Olsen, Andrea and Caryn McHose.  The Place of Dance: A Somatic Guide to Dancing and Dance Making.
                Wesleyan University Press, 2014.

MacDougal, David. The Corporeal Image: Film, Ethnology and the Senses. Princeton University Press,
                2006


Monday, December 8, 2014

Hybrids



The dancers that were live have now become photochemical realities within this video and join the first video images of themselves.

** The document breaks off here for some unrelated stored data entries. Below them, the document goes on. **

(** X9, the outcomes of [load_filter]: with no file at the path the object
    is left as it is; a file with a character that is not a digit makes it
    raise [ValueError], again leaving [bit_array] as it is; otherwise it returns
    and [bit_array] has one element per character of the file, the value of
    that digit, whatever [size] is (an empty file gives an empty array). *)
Theorem load_filter_outcomes (fs : files) (self : SimpleBloomFilter) :
  (fs !! file_path self = None → load_filter fs self = (Return (), self)) ∧
  (∀ e, (load_filter fs self).1 = Raise e →
     e = ValueError ∧ (load_filter fs self).2 = self ∧
     ∃ text c, fs !! file_path self = Some text ∧
       c ∈ list_ascii_of_string text ∧ py_int_char c = Raise ValueError) ∧
  (∀ text, fs !! file_path self = Some text →
     (load_filter fs self).1 = Return () →
     Forall2 (λ c b, py_int_char c = Return b)
       (list_ascii_of_string text) (bit_array (load_filter fs self).2) ∧
     length (bit_array (load_filter fs self).2) = String.length text).
Proof.
  rewrite load_filter_eq. split_and!.
  - by intros ->.
  - intros e. destruct (fs !! file_path self) as [text|]; [|done].
    destruct (py_list_map_int _) as [l|e'] eqn:Hl; [done|]. simpl.
    intros [= ->]. destruct (py_list_map_int_raises _ _ Hl) as (-> & c & Hin & Hc).
    split; [done|]. split; [done|]. by exists text, c.
  - intros text -> .
    destruct (py_list_map_int _) as [l|e'] eqn:Hl; [|done]. simpl. intros _.
    pose proof (py_list_map_int_elements _ _ Hl) as Hel. split; [done|].
    by rewrite <- (Forall2_length _ _ _ Hel), length_list_ascii.
Qed.

Lemma load_filter_outcomes_witness :
  let self := mkSimpleBloomFilter 8 3 "f" [0; 1; 0; 0; 0; 0; 0; 0] "/tmp" in
  let bad : files := {[ "/tmp/f" := "01 1" ]} in
  let short : files := {[ "/tmp/f" := "907" ]} in
  (∅ : files) !! file_path self = None ∧
  load_filter ∅ self = (Return (), self) ∧
  load_filter bad self = (Raise ValueError, self) ∧
  short !! file_path self = Some "907" ∧
  load_filter short self = (Return (), with_bit_array self [9; 0; 7]) ∧
  length (bit_array (load_filter short self).2) = String.length "907".
Proof.
  intros self bad short.
  assert ((∅ : files) !! file_path self = None) as Hnone by apply lookup_empty.
  assert (load_filter bad self = (Raise ValueError, self)) as Hbad
    by (vm_compute; reflexivity).
  assert (short !! file_path self = Some "907") as Hshort by (vm_compute; reflexivity).
  assert (load_filter short self = (Return (), with_bit_array self [9; 0; 7])) as Hload
    by (vm_compute; reflexivity).
  pose proof (load_filter_outcomes ∅ self) as [Habsent _].
  pose proof (load_filter_outcomes short self) as (_ & _ & Hread).
  exact (conj Hnone (conj (Habsent Hnone) (conj Hbad (conj Hshort (conj Hload
    (proj2 (Hread _ Hshort (f_equal fst Hload)))))))).
Defined.

Lemma py_join_map_str_elements (l : list Z) :
  Forall (λ b, 0 ≤ b ≤ 9) l →
  Forall2 (λ b c, py_int_char c = Return b) l
    (list_ascii_of_string (py_join_map_str l)).
Proof.
  induction 1 as [|d l Hd _ IH]; [constructor|].
  destruct (py_str_digit d Hd) as (c & Hc & Hint).
  rewrite (py_join_map_str_cons c) by done. by constructor.
Qed.

(** X10, what [save_filter] writes: for every state a filter can reach, the
    file at its path then holds exactly one character per element of
    [bit_array], in order, the decimal digit of that element, with nothing
    before, between or after; every other file is as before, and so is the
    object. *)
Theorem save_filter_format (self : SimpleBloomFilter) (fs : files) :
  reachable self →
  ∃ text,
    save_filter self fs !! file_path self = Some text ∧
    Forall2 (λ b c, py_int_char c = Return b)
      (bit_array self) (list_ascii_of_string text) ∧
    String.length text = length (bit_array self) ∧
    ∀ p, p ≠ file_path self → save_filter self fs !! p = fs !! p.
Proof.
  intros Hdigits%reachable_digits. exists (py_join_map_str (bit_array self)).
  pose proof (py_join_map_str_elements _ Hdigits) as Hel.
  unfold save_filter. split_and!.
  - apply lookup_insert_eq.
  - done.
  - by rewrite <- length_list_ascii, <- (Forall2_length _ _ _ Hel).
  - intros p Hp. by apply lookup_insert_ne.
Qed.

Saturday, December 6, 2014

Simulacrum

part 3-a

Word search: hybrid, composite, mixture, essence, simulacrum

My experiment unfolded today and I have mixed feelings about what took place.  I tried to do too much and didn't feel a part of my work.  After class I was pretty disappointed but that feeling has left me now and I'm happy with what I tried to accomplish.  I've decided that what I made wasn't for me entirely so I can move from the disappointment and let what happened be what it was.  It was a space I created to ponder difference and also include others in my process. This project was a learning experience for me.  Here are some things I'd do differently.

1.  sit in the cave the entire time
2.  let the space have silence...?
3.  ask for help in documenting when performance is happening (though I did have fun filming too).